Dataset entries
--- START ---

(* ===== verification/UrlGuard.v ===== *)
(** * Which addresses may be stored (internal/utils/xvalidation, url.go and
      internal_host.go; internal/utils/xurl)

    The rule behind every endpoint of a login provider: https, no credentials
    in it, and no address only the server can reach; and the one spelling of an
    issuer that secrets are bound to.  Parsing of URLs and addresses is net/url's
    and net's, a parameter here. *)
From Stdlib Require Import ZArith Lia Ascii String.
From stdpp Require Import base sorting sets strings numbers list.
From S2P Require Import Prelude Go Entity Conflict AuditTrail Schema Json.
Open Scope Z_scope.

(** A [url.URL]: what the code reads of it, and the rest. *)
Record URL := mkURL { url_Scheme : string; url_Host : string; url_User : bool; url_Rest : string }.
#[export] Instance eta_URL : Eta URL := fun u => mkURL (url_Scheme u) (url_Host u) (url_User u) (url_Rest u).

Class NetURL := {
  net_url_Parse : string -> option URL;
  net_url_String : URL -> string;
  (** sixteen bytes, an IPv4 address in its mapped form *)
  net_ParseIP : string -> option (list N);
  (** ozzo's [is.URL] *)
  is_URL : string -> bool;
  time_ParseDuration : string -> option Z }.

(** ** URL.Hostname *)

Definition is_digit (c : ascii) : bool := let n := N_of_ascii c in (48 <=? n)%N && (n <=? 57)%N.
Fixpoint last_colon (s : list ascii) : option (list ascii * list ascii) :=
  match s with
  | [] => None
  | c :: s' =>
      match last_colon s' with
      | Some (h, p) => Some (c :: h, p)
      | None => if bool_decide (c = ":"%char) then Some ([], s') else None
      end
  end.
Definition Hostname (u : URL) : string :=
  let host := bytes (url_Host u) in
  let host := match last_colon host with
              | Some (h, port) => if forallb is_digit port then h else host
              | None => host
              end in
  string_of_list_ascii
    (if has_prefix host ["["%char] && has_suffix host ["]"%char] then take (length host - 2) (drop 1 host) else host).

(** ** internal_host.go *)

(** An address as a number, and its last 32 bits when it is an IPv4 one. *)
Definition ip_number (ip : list N) : N := foldl (fun n b => (256 * n + b)%N) 0%N ip.
Definition ip_To4 (ip : list N) : option N :=
  if N.eqb (ip_number (take 12 ip)) 0xffff then Some (ip_number (drop 12 ip)) else None.
Definition in_prefix (width : N) (addr prefix bits : N) : bool := N.eqb (N.shiftr addr (width - bits)) (N.shiftr prefix (width - bits)).
Definition v4 (a b c d : N) : N := (((a * 256 + b) * 256 + c) * 256 + d)%N.
Definition v6 (hi : N) : N := N.shiftl hi 64.

Definition IsLoopback (ip : list N) : bool :=
  match ip_To4 ip with Some a => N.eqb (N.shiftr a 24) 127 | None => N.eqb (ip_number ip) 1 end.
Definition IsLinkLocalUnicast (ip : list N) : bool :=
  match ip_To4 ip with
  | Some a => in_prefix 32 a (v4 169 254 0 0) 16
  | None => in_prefix 128 (ip_number ip) (v6 0xfe80000000000000) 10
  end.
Definition IsLinkLocalMulticast (ip : list N) : bool :=
  match ip_To4 ip with
  | Some a => in_prefix 32 a (v4 224 0 0 0) 24
  | None => match ip with b0 :: b1 :: _ => N.eqb b0 255 && N.eqb (N.land b1 15) 2 | _ => false end
  end.
Definition IsPrivate (ip : list N) : bool :=
  match ip_To4 ip with
  | Some a => in_prefix 32 a (v4 10 0 0 0) 8 || in_prefix 32 a (v4 172 16 0 0) 12 || in_prefix 32 a (v4 192 168 0 0) 16
  | None => in_prefix 128 (ip_number ip) (v6 0xfc00000000000000) 7
  end.
Definition IsUnspecified (ip : list N) : bool :=
  match ip_To4 ip with Some a => N.eqb a 0 | None => N.eqb (ip_number ip) 0 end.
Definition IsMulticast (ip : list N) : bool :=
  match ip_To4 ip with
  | Some a => N.eqb (N.shiftr a 28) 14
  | None => in_prefix 128 (ip_number ip) (v6 0xff00000000000000) 8
  end.

Definition reservedRanges4 : list (N * N) :=
  [(v4 100 64 0 0, 10); (v4 192 0 0 0, 24); (v4 192 0 2 0, 24); (v4 192 88 99 0, 24); (v4 198 18 0 0, 15);
   (v4 198 51 100 0, 24); (v4 203 0 113 0, 24); (v4 240 0 0 0, 4)]%N.
Definition reservedRanges6 : list (N * N) :=
  [(v6 0x0064ff9b00000000, 96); (v6 0x0064ff9b00010000, 48); (N.shiftl 0xffff 48, 96); (v6 0x2002000000000000, 16);
   (v6 0xfec0000000000000, 10)]%N.
Definition inReservedRange (ip : list N) : bool :=
  match ip_To4 ip with
  | Some a => existsb (fun r => in_prefix 32 a r.1 r.2) reservedRanges4
  | None => existsb (fun r => in_prefix 128 (ip_number ip) r.1 r.2) reservedRanges6
  end.

Definition isHexHost (digits : list ascii) : bool :=
  negb (Nat.eqb (length digits) 0) &&
  forallb (fun c => let n := N_of_ascii c in is_digit c || (97 <=? n)%N && (n <=? 102)%N) digits.
Definition isNumericHost (host : string) : bool :=
  if String.eqb host "" then false
  else
    let lower := bytes (strings_ToLower host) in
    if has_prefix lower (bytes "0x") then isHexHost (drop 2 lower)
    else forallb (fun c => is_digit c || bool_decide (c = "."%char)) (bytes host).

Section rules.
Context `{NetURL}.

(** [true] is no error. *)
Definition refuseInternalHost (raw : string) : bool :=
  match net_url_Parse raw with
  | None => true
  | Some parsed =>
      if String.eqb (url_Host parsed) "" then true
      else
        let host := Hostname parsed in
        if String.eqb (foldName host) (foldName "localhost") then false
        else if isNumericHost host then false
        else match net_ParseIP host with
             | None => true
             | Some ip => negb (IsLoopback ip || (IsLinkLocalUnicast ip || IsLinkLocalMulticast ip) || IsPrivate ip ||
                                IsUnspecified ip || IsMulticast ip || inReservedRange ip)
             end
  end.

Definition HTTPSURL (raw : string) : bool :=
  if String.eqb raw "" then true
  else match net_url_Parse raw with
       | None => true
       | Some parsed =>
           if String.eqb (url_Host parsed) "" then false
           else if negb (String.eqb (url_Scheme parsed) "https") then false
           else if url_User parsed then false
           else refuseInternalHost raw
       end.

Definition IsDuration (value : string) : bool := match time_ParseDuration value with Some _ => true | None => false end.

(** ** xurl.NormalizeIssuer *)

Fixpoint trim_slashes (s : list ascii) : list ascii :=
  match s with
  | [] => []
  | c :: s' => match trim_slashes s' with
               | [] => if bool_decide (c = "/"%char) then [] else [c]
               | t => c :: t
               end
  end.
Definition NormalizeIssuer (raw : string) : string :=
  let trimmed := strings_TrimSpace raw in
  let trimmed := strings_TrimSpace (string_of_list_ascii (trim_slashes (bytes trimmed))) in
  match net_url_Parse trimmed with
  | Some parsed =>
      if String.eqb (url_Host parsed) "" then strings_ToLower trimmed
      else net_url_String (parsed <| url_Scheme := strings_ToLower (url_Scheme parsed) |>
                                  <| url_Host := strings_ToLower (url_Host parsed) |>)
  | None => strings_ToLower trimmed
  end.
End rules.

(** What passes points nowhere internal. *)
Lemma HTTPSURL_external `{NetURL} raw u :
  HTTPSURL raw = true -> raw ≠ ""%string -> net_url_Parse raw = Some u ->
  url_Scheme u = "https"%string ∧ url_User u = false ∧ isNumericHost (Hostname u) = false ∧
  ∀ ip, net_ParseIP (Hostname u) = Some ip ->
    IsLoopback ip = false ∧ IsLinkLocalUnicast ip = false ∧ IsPrivate ip = false ∧ IsMulticast ip = false ∧ inReservedRange ip = false.
Proof.
  unfold HTTPSURL, refuseInternalHost. intros Hok Hne Hp. apply String.eqb_neq in Hne. rewrite Hne, Hp in Hok.
  destruct (String.eqb (url_Host u) ""); [done|]. destruct (String.eqb_spec (url_Scheme u) "https") as [->|]; [|done]. simpl in Hok.
  destruct (url_User u); [done|]. destruct (String.eqb _ _); [done|]. destruct (isNumericHost _); [done|].
  split_and!; [done..|]. intros ip Hip. rewrite Hip in Hok. apply negb_true_iff in Hok.
  by rewrite !orb_false_iff in Hok; destruct_and!.
Qed.

(** The metadata address of a cloud, bracketed, as an address of the operator's own NAT64. *)
Example inReservedRange_ex : inReservedRange [0; 0x64; 0xff; 0x9b; 0; 1; 0; 0; 0; 0; 0; 0; 169; 254; 169; 254]%N = true ∧
  inReservedRange [0x26; 0x07; 0xf8; 0xb0; 0x40; 0; 0; 0; 0; 0; 0; 0; 0; 0; 0; 1]%N = false ∧
  inReservedRange [0; 0; 0; 0; 0; 0; 0; 0; 0xff; 0xff; 0; 0; 127; 0; 0; 1]%N = true ∧
  isNumericHost "0x7F000001" = true ∧ isNumericHost "127.1" = true ∧ isNumericHost "idp.example" = false.
Proof. split_and!; vm_compute; reflexivity. Qed.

--- END ---

- _Assignment_
Retrieve each line of the data in which the word "Hostname" can be found.

- _Answer box_
(** ** URL.Hostname *)
Definition Hostname (u : URL) : string :=
        let host := Hostname parsed in
  url_Scheme u = "https"%string ∧ url_User u = false ∧ isNumericHost (Hostname u) = false ∧
  ∀ ip, net_ParseIP (Hostname u) = Some ip ->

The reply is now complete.